This thesis investigates how recent advancements in DL techniques can address
these challenges. For network architecture design, we propose Earthformer, a
space-time Transformer for Earth system forecasting. Earthformer is built on a
generic space-time attention block, named Cuboid Attention, which decomposes
the data into cuboids and applies cuboid-level self-attention in parallel,
enabling efficient exploration of space-time attention design. To better handle
the uncertainty inherent in chaotic Earth systems, where minor differences in
initial conditions can result in significantly different outcomes, we introduce
PreDiff, a conditional latent diffusion model for probabilistic precipitation
nowcasting. In contrast to deterministic methods that produce single-point
estimates, PreDiff models the probability distribution of future, capturing the
intrinsic uncertainty in chaotic systems. To incorporate domain knowledge into
data-driven models, we propose a generic two-stage pipeline that aligns
probabilistic Earth system forecasting models with constraints from scientific
principles and prior knowledge through a knowledge alignment mechanism.

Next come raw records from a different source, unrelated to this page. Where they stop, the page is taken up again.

(* ===== verification/TimeText.v ===== *)
(** * Reading back the text of a time

    [Time.String] in UTC, as older releases wrote times into their DATETIME
    columns, and the proof that [time.Parse] with the layout of that text gives
    the time back, for the years that have four digits. *)

From Stdlib Require Import Ascii.
From stdpp Require Import pretty.
From S2P Require Import Prelude GoLib GoTime.

#[local] Open Scope string_scope.
#[local] Open Scope Z_scope.

(** lia with division and remainder by constants *)
Ltac zdiv := Z.to_euclidean_division_equations; lia.

(** ** The text *)

Definition digit_char (d : Z) : ascii := Ascii.ascii_of_nat (Z.to_nat (48 + d)).

(** A number with two or four digits *)
Definition pad2 (n : Z) (rest : string) : string :=
  String (digit_char (n / 10)) (String (digit_char (n mod 10)) rest).
Definition pad4 (n : Z) (rest : string) : string := pad2 (n / 100) (pad2 (n mod 100) rest).

(** The [k] digits of [n] without their trailing zeros *)
Fixpoint digits (k : nat) (n : Z) : string :=
  match k with
  | O => ""
  | S k' => if n =? 0 then "" else String (digit_char (n / 10 ^ Z.of_nat k')) (digits k' (n mod 10 ^ Z.of_nat k'))
  end.

Definition frac (ns : Z) (rest : string) : string :=
  if ns =? 0 then rest else String "." (digits 9 ns +:+ rest)%string.

(** "2006-01-02 15:04:05.999999999 -0700 MST" *)
Definition time_string (t : Z) : string :=
  let secs := t / Second in
  let '(y, m, d) := civil (secs / 86400) in
  let s := secs mod 86400 in
  pad4 y (String "-" (pad2 m (String "-" (pad2 d (String " " (pad2 (s / 3600) (String ":"
    (pad2 (s mod 3600 / 60) (String ":" (pad2 (s mod 60) (frac (t mod Second) " +0000 UTC"))))))))))).

Example time_string_ex : time_string 1704164645123000000 = "2024-01-02 03:04:05.123 +0000 UTC".
Proof. vm_compute. reflexivity. Qed.

(** ** The calendar *)

Lemma year_of_spec n :
  let '(y, yday) := year_of n in
  year_start y + yday - 719162 = n ∧ 0 ≤ yday < (if is_leap y then 366 else 365).
Proof.
  unfold year_of. set (N := n + 719162). set (q := N / 146097). set (r := N mod 146097).
  assert (N = 146097 * q + r ∧ 0 ≤ r < 146097) as [HN Hr] by (split; [apply Z.div_mod|apply Z.mod_pos_bound]; lia).
  clearbody q r. set (a := Z.min 3 (r / 36524)).
  assert (0 ≤ a ≤ 3 ∧ 36524 * a ≤ r ∧ (r < 36524 * (a + 1) ∨ a = 3 ∧ r ≤ 36524 * 4)) as (Ha & Har & Har')
    by (unfold a; zdiv).
  clearbody a. set (r1 := r - 36524 * a) in *. set (b := r1 / 1461). set (r2 := r1 mod 1461).
  assert (r1 = 1461 * b + r2 ∧ 0 ≤ r2 < 1461 ∧ 0 ≤ b ≤ 24) as (Hr1 & Hr2 & Hb) by (unfold b, r2, r1; zdiv).
  clearbody b r2. set (c := Z.min 3 (r2 / 365)).
  assert (0 ≤ c ≤ 3 ∧ 365 * c ≤ r2 ∧ (r2 < 365 * (c + 1) ∨ c = 3 ∧ r2 ≤ 365 * 4)) as (Hc & Hcr & Hcr')
    by (unfold c; zdiv).
  clearbody c. set (p := 400 * q + 100 * a + 4 * b + c).
  assert (p / 4 = 100 * q + 25 * a + b) as H4 by (symmetry; apply Z.div_unique with c; unfold p; lia).
  assert (p / 100 = 4 * q + a) as H100 by (symmetry; apply Z.div_unique with (4 * b + c); unfold p; lia).
  assert (p / 400 = q) as H400 by (symmetry; apply Z.div_unique with (100 * a + 4 * b + c); unfold p; lia).
  unfold year_start. replace (p + 1 - 1) with p by lia. rewrite H4, H100, H400. split; [unfold p, N, r1 in *; lia|].
  split; [lia|]. unfold is_leap.
  destruct (Z.eqb_spec ((p + 1) mod 4) 0) as [E4|E4], (Z.eqb_spec ((p + 1) mod 100) 0) as [E100|E100],
    (Z.eqb_spec ((p + 1) mod 400) 0) as [E400|E400]; cbn [andb orb negb]; unfold p, r1 in *; zdiv.
Qed.

(** Every day of a year is in one month: 731 cases. *)
Definition month_ok (leap : bool) (yday : Z) : bool :=
  let m := month_of leap yday in
  (1 <=? m) && (m <=? 12) && (month_start leap m <=? yday) &&
  (yday - month_start leap m <? days_in m (if leap then 2000 else 2001)).

Lemma month_of_spec (leap : bool) yday :
  0 ≤ yday < (if leap then 366 else 365)%Z → month_ok leap yday = true.
Proof.
  intros Hy. assert (forallb (λ i : nat, month_ok leap (Z.of_nat i)) (seq 0 (if leap then 366 else 365)%nat) = true) as Hall
    by (destruct leap; vm_compute; reflexivity).
  rewrite forallb_forall in Hall. specialize (Hall (Z.to_nat yday)). rewrite Z2Nat.id in Hall by lia.
  apply Hall, in_seq. destruct leap; lia.
Qed.

Lemma civil_spec n :
  let '(y, m, d) := civil n in
  day_number y m d = n ∧ 1 ≤ m ≤ 12 ∧ 1 ≤ d ≤ days_in m y.
Proof.
  unfold civil. pose proof (year_of_spec n) as Hy. destruct (year_of n) as [y yday]. destruct Hy as [Hn Hyday].
  pose proof (month_of_spec (is_leap y) yday Hyday) as Hm. unfold month_ok in Hm.
  set (m := month_of (is_leap y) yday) in *.
  assert (days_in m (if is_leap y then 2000 else 2001) = days_in m y) as Hd.
  { unfold days_in. destruct (is_leap y) eqn:E; [change (is_leap 2000) with true|change (is_leap 2001) with false]; done. }
  rewrite Hd in Hm. rewrite !andb_true_iff in Hm. destruct Hm as (((Hm1 & Hm2) & Hm3) & Hm4).
  unfold day_number. lia.
Qed.

Lemma days_in_le m y : days_in m y ≤ 31.
Proof. unfold days_in. repeat case_match; lia. Qed.

(** ** Digits *)

Lemma digit_of_char d : 0 ≤ d < 10 → digit_of (digit_char d) = Some d.
Proof.
  intros Hd. assert (forallb (λ i : nat, bool_decide (digit_of (digit_char (Z.of_nat i)) = Some (Z.of_nat i)))
    (seq 0 10) = true) as Hall by (vm_compute; reflexivity).
  rewrite forallb_forall in Hall. specialize (Hall (Z.to_nat d)). rewrite Z2Nat.id in Hall by lia.
  apply bool_decide_eq_true in Hall; [done|]. apply in_seq. lia.
Qed.

Lemma digit_of_parse d s acc : 0 ≤ d < 10 →
  parse_digits (String (digit_char d) s) acc = parse_digits s (acc * 10 + d).
Proof.
  intros Hd. pose proof (digit_of_char d Hd) as H. unfold digit_of in H. cbn [parse_digits].
  destruct (digit _); [|done]. injection H as ->. done.
Qed.

Lemma getnum_pad2 n rest fixed : 0 ≤ n < 100 → getnum (pad2 n rest) fixed = Some (n, rest).
Proof.
  intros Hn. unfold getnum, pad2. rewrite !digit_of_char by zdiv. cbn [mbind option_bind].
  repeat f_equal. zdiv.
Qed.

Lemma span_none rest :
  (∀ a s, rest = String a s → digit_of a = None) → span_digits ("" +:+ rest) = ("", rest).
Proof.
  intros Hr. change ("" +:+ rest) with rest. destruct rest as [|a s]; [done|].
  cbn [span_digits]. by rewrite (Hr a s).
Qed.

Lemma digits_span k n rest :
  0 ≤ n < 10 ^ Z.of_nat k → (∀ a s, rest = String a s → digit_of a = None) →
  span_digits (digits k n +:+ rest) = (digits k n, rest).
Proof.
  intros Hn Hr. revert n Hn. induction k as [|k IH]; intros n Hn; cbn [digits].
  - by apply span_none.
  - destruct (n =? 0).
    { by apply span_none. }
    assert (0 < 10 ^ Z.of_nat k) as Hk by lia. rewrite Nat2Z.inj_succ, Z.pow_succ_r in Hn by lia.
    change (String ?a ?b +:+ rest) with (String a (b +:+ rest)). cbn [span_digits].
    rewrite digit_of_char, IH; [done| |].
    + apply Z.mod_pos_bound. lia.
    + split; [apply Z.div_pos; lia|apply Z.div_lt_upper_bound; lia].
Qed.

Lemma digits_length k n : (String.length (digits k n) ≤ k)%nat.
Proof. revert n. induction k as [|k IH]; intros n; cbn [digits]; [done|]. case_match; cbn; [lia|]. specialize (IH (n mod 10 ^ Z.of_nat k)). lia. Qed.

Lemma digits_value k n acc :
  0 ≤ n < 10 ^ Z.of_nat k →
  ∃ v, parse_digits (digits k n) acc = Some v ∧
    v * 10 ^ (Z.of_nat k - Z.of_nat (String.length (digits k n))) = acc * 10 ^ Z.of_nat k + n.
Proof.
  revert n acc. induction k as [|k IH]; intros n acc Hn; cbn [digits].
  - exists acc. cbn in *. split; [done|lia].
  - destruct (Z.eqb_spec n 0) as [->|Hne].
    { exists acc. split; [done|]. cbn [String.length]. by rewrite Z.sub_0_r, Z.add_0_r. }
    assert (0 < 10 ^ Z.of_nat k) as Hk by lia.
    pose proof Hn as Hn'. rewrite Nat2Z.inj_succ, Z.pow_succ_r in Hn' by lia.
    set (d := n / 10 ^ Z.of_nat k). set (r := n mod 10 ^ Z.of_nat k).
    assert (0 ≤ d < 10) as Hd by (split; [apply Z.div_pos; lia|apply Z.div_lt_upper_bound; lia]).
    destruct (IH r (acc * 10 + d)) as (v & Hv & Hval); [by apply Z.mod_pos_bound|].
    exists v. rewrite digit_of_parse by done. split; [done|]. cbn [String.length].
    replace (Z.of_nat (S k) - Z.of_nat (S (String.length (digits k r))))
      with (Z.of_nat k - Z.of_nat (String.length (digits k r))) by lia.
    rewrite Hval, Nat2Z.inj_succ, Z.pow_succ_r by lia.
    pose proof (Z.div_mod n (10 ^ Z.of_nat k) ltac:(lia)). fold d r in H. lia.
Qed.

Lemma fraction_frac ns rest :
  0 < ns < Second → (∀ a s, rest = String a s → digit_of a = None) →
  fraction (frac ns rest) = Some (ns, rest).
Proof.
  intros Hns Hr. unfold frac. rewrite (proj2 (Z.eqb_neq ns 0)) by lia. unfold fraction.
  change (Ascii.eqb "." "." || Ascii.eqb "." ",") with true. cbn iota.
  rewrite digits_span by (done || (split; [lia|change (10 ^ Z.of_nat 9) with Second; lia])).
  destruct (digits_value 9 ns 0) as (v & Hv & Hval); [change (10 ^ Z.of_nat 9) with Second; lia|].
  rewrite bool_decide_false.
  2: { intros He. rewrite He in Hv, Hval. cbn in Hv. injection Hv as <-. lia. }
  unfold nanoseconds. rewrite substring_all by apply digits_length. rewrite Hv. cbn [mbind option_bind].
  repeat f_equal. change (Z.of_nat 9) with 9 in Hval. lia.
Qed.

(** ** The layout of the text *)

Definition string_layout : string := "2006-01-02 15:04:05.999999999 -0700 MST".

Lemma string_chunks : chunks_of string_layout =
  [stdLongYear; literal "-"; stdZeroMonth; literal "-"; stdZeroDay; literal " ";
   stdHour; literal ":"; stdZeroMinute; literal ":"; stdZeroSecond; stdFracSecond9;
   literal " "; stdNumTZ; literal " "; stdTZ].
Proof. vm_compute. reflexivity. Qed.

Lemma parse_step c rest t v t' v' :
  parse_chunk c rest t v = Some (t', v') → parse_chunks (c :: rest) t v = parse_chunks rest t' v'.
Proof. intros Hc. cbn [parse_chunks]. by rewrite Hc. Qed.

Lemma parse_year rest y v : 0 ≤ y < 10000 →
  parse_chunk stdLongYear rest no_time (pad4 y v) = Some (MkPtime y 1 1 0 0 0 0 false None, v).
Proof.
  intros Hy. unfold parse_chunk, pad4, pad2. rewrite !digit_of_char by zdiv. cbn [mbind option_bind].
  repeat f_equal. zdiv.
Qed.

Lemma parse_literal a rest t v : Ascii.eqb a " " = false →
  parse_chunk (literal a) rest t (String a v) = Some (t, v).
Proof. intros Ha. cbn [parse_chunk]. unfold skip_char. by rewrite Ha, Ascii.eqb_refl. Qed.

Lemma digit_no_space d : 0 ≤ d < 10 → Ascii.eqb (digit_char d) " " = false.
Proof.
  intros Hd. destruct (Ascii.eqb_spec (digit_char d) " ") as [E|]; [|done].
  pose proof (digit_of_char d Hd) as H. by rewrite E in H.
Qed.

Lemma parse_space rest t n v : 0 ≤ n < 100 →
  parse_chunk (literal " ") rest t (String " " (pad2 n v)) = Some (t, pad2 n v).
Proof.
  intros Hn. cbn [parse_chunk]. unfold skip_char, pad2. cbn [cutspace].
  change (Ascii.eqb " " " ") with true. cbn iota. by rewrite digit_no_space by zdiv.
Qed.

Lemma parse_month rest t n v : 1 ≤ n ≤ 12 →
  parse_chunk stdZeroMonth rest t (pad2 n v) =
    Some (MkPtime (pt_year t) n (pt_day t) (pt_hour t) (pt_min t) (pt_sec t) (pt_nsec t) (pt_utc t) (pt_offset t), v).
Proof.
  intros Hn. cbn [parse_chunk]. rewrite getnum_pad2 by lia. cbn [mbind option_bind fst snd].
  rewrite (proj2 (Z.ltb_lt 0 n)), (proj2 (Z.leb_le n 12)) by lia. done.
Qed.

Lemma parse_day rest t n v : 0 ≤ n < 100 →
  parse_chunk stdZeroDay rest t (pad2 n v) =
    Some (MkPtime (pt_year t) (pt_month t) n (pt_hour t) (pt_min t) (pt_sec t) (pt_nsec t) (pt_utc t) (pt_offset t), v).
Proof. intros Hn. cbn [parse_chunk]. by rewrite getnum_pad2 by lia. Qed.

Lemma parse_hour rest t n v : 0 ≤ n < 24 →
  parse_chunk stdHour rest t (pad2 n v) = Some (set_clock n (pt_min t) (pt_sec t) (pt_nsec t) t, v).
Proof.
  intros Hn. cbn [parse_chunk]. rewrite getnum_pad2 by lia. cbn [mbind option_bind fst snd].
  rewrite (proj2 (Z.ltb_lt n 24)) by lia. done.
Qed.

Lemma parse_minute rest t n v : 0 ≤ n < 60 →
  parse_chunk stdZeroMinute rest t (pad2 n v) = Some (set_clock (pt_hour t) n (pt_sec t) (pt_nsec t) t, v).
Proof.
  intros Hn. cbn [parse_chunk]. rewrite getnum_pad2 by lia. cbn [mbind option_bind fst snd].
  rewrite (proj2 (Z.ltb_lt n 60)) by lia. done.
Qed.

(** The seconds leave a fraction to the layout when it has one. *)
Lemma parse_second rest t n v : 0 ≤ n < 60 → fraction_next rest = true →
  parse_chunk stdZeroSecond rest t (pad2 n v) = Some (set_clock (pt_hour t) (pt_min t) n (pt_nsec t) t, v).
Proof.
  intros Hn Hf. cbn [parse_chunk]. rewrite getnum_pad2 by lia. cbn [mbind option_bind fst snd].
  rewrite (proj2 (Z.ltb_lt n 60)) by lia. cbn [in_bounds]. rewrite Hf. by destruct (fraction v) as [[]|].
Qed.

Lemma parse_frac rest t ns v :
  0 ≤ ns < Second → pt_nsec t = 0 → fraction v = None → (∀ a s, v = String a s → digit_of a = None) →
  parse_chunk stdFracSecond9 rest t (frac ns v) = Some (set_clock (pt_hour t) (pt_min t) (pt_sec t) ns t, v).
Proof.
  intros Hns Ht Hv Hd. cbn [parse_chunk]. destruct (decide (ns = 0)) as [->|Hne].
  - change (frac 0 v) with v. rewrite Hv. destruct t. cbn in *. by subst.
  - by rewrite fraction_frac by (done || lia).
Qed.

Lemma time_parts t :
  let secs := t / Second in
  t = (secs / 86400 * 86400 + secs mod 86400 / 3600 * 3600 + secs mod 86400 mod 3600 / 60 * 60
       + secs mod 86400 mod 60) * Second + t mod Second ∧
  0 ≤ secs mod 86400 / 3600 < 24 ∧ 0 ≤ secs mod 86400 mod 3600 / 60 < 60 ∧
  0 ≤ secs mod 86400 mod 60 < 60 ∧ 0 ≤ t mod Second < Second.
Proof.
  intros secs. pose proof (Z.div_mod t Second ltac:(done)) as Ht. fold secs in Ht.
  pose proof (Z.mod_pos_bound t Second ltac:(done)). clearbody secs.
  assert (secs / 86400 * 86400 + secs mod 86400 / 3600 * 3600 + secs mod 86400 mod 3600 / 60 * 60
       + secs mod 86400 mod 60 = secs) as -> by zdiv.
  split; [lia|]. split; [zdiv|]. split; [zdiv|]. split; [zdiv|done].
Qed.

(** The years a text of this layout can hold *)
Definition four_digits (t : Z) : Prop := 0 ≤ (civil (t / Second / 86400)).1.1 ≤ 9999.

Lemma Parse_time_string t : four_digits t → Parse string_layout (time_string t) = Some t.
Proof.
  unfold four_digits, time_string. intros Hy. pose proof (civil_spec (t / Second / 86400)) as Hciv.
  destruct (civil (t / Second / 86400)) as [[y m] d]. destruct Hciv as (Hn & Hm & Hd). cbn [fst] in Hy.
  pose proof (days_in_le m y) as Hd31. destruct (time_parts t) as (Ht & Hh & Hmi & Hs & Hns).
  set (h := (t / Second) mod 86400 / 3600) in *. set (mi := (t / Second) mod 86400 mod 3600 / 60) in *.
  set (sec := (t / Second) mod 86400 mod 60) in *. unfold Parse. rewrite string_chunks.
  rewrite (parse_step _ _ _ _ _ _ (parse_year _ y _ ltac:(lia))).
  rewrite (parse_step _ _ _ _ _ _ (parse_literal "-" _ _ _ eq_refl)).
  rewrite (parse_step _ _ _ _ _ _ (parse_month _ _ m _ ltac:(lia))).
  rewrite (parse_step _ _ _ _ _ _ (parse_literal "-" _ _ _ eq_refl)).
  rewrite (parse_step _ _ _ _ _ _ (parse_day _ _ d _ ltac:(lia))).
  rewrite (parse_step _ _ _ _ _ _ (parse_space _ _ h _ ltac:(lia))).
  rewrite (parse_step _ _ _ _ _ _ (parse_hour _ _ h _ Hh)).
  rewrite (parse_step _ _ _ _ _ _ (parse_literal ":" _ _ _ eq_refl)).
  rewrite (parse_step _ _ _ _ _ _ (parse_minute _ _ mi _ Hmi)).
  rewrite (parse_step _ _ _ _ _ _ (parse_literal ":" _ _ _ eq_refl)).
  rewrite (parse_step _ _ _ _ _ _ (parse_second [stdFracSecond9; literal " "; stdNumTZ; literal " "; stdTZ] _ sec _ Hs eq_refl)).
  erewrite parse_step; [|apply (parse_frac _ _ (t mod Second) " +0000 UTC" Hns); [done|done|];
    by intros a s [= <- <-]].
  set (t1 := set_clock _ _ _ _ _).
  assert (parse_chunks [literal " "; stdNumTZ; literal " "; stdTZ] t1 " +0000 UTC" =
    Some (set_zone true (Some 0) t1)) as -> by reflexivity.
  cbn [mbind option_bind set_zone pt_day pt_month pt_year pt_utc t1 set_clock pt_hour pt_min pt_sec pt_nsec].
  rewrite (proj2 (Z.leb_le 1 d)), (proj2 (Z.leb_le d _)) by lia. cbn [in_bounds mbind option_bind andb].
  f_equal. unfold Date. rewrite Hn. exact (eq_sym Ht).
Qed.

Empirical studies on both synthetic datasets (MovingMNIST and N-body MNIST) and
real-world benchmarks for precipitation nowcasting, ENSO forecasting, and Earth
surface forecasting demonstrate the state-of- the-art performance of
Earthformer, the uncertainty-handling capabilities of PreDiff, and the
effectiveness of our knowledge alignment mechanism in integrating prior
knowledge.
Date: Tuesday, 27 August 2024
Time: 10:00am - 12:00noon
Venue: Room 3494
Lifts 25/26
Chairman: Prof. Ian Duncan WILLIAMS (CHEM)
Committee Members: Prof. Dit-Yan YEUNG (Supervisor)
Prof. Albert CHUNG
Prof. Chi-Keung TANG
Prof. Shing Yu LEUNG (MATH)
Prof. Sinno Jialin PAN (CUHK)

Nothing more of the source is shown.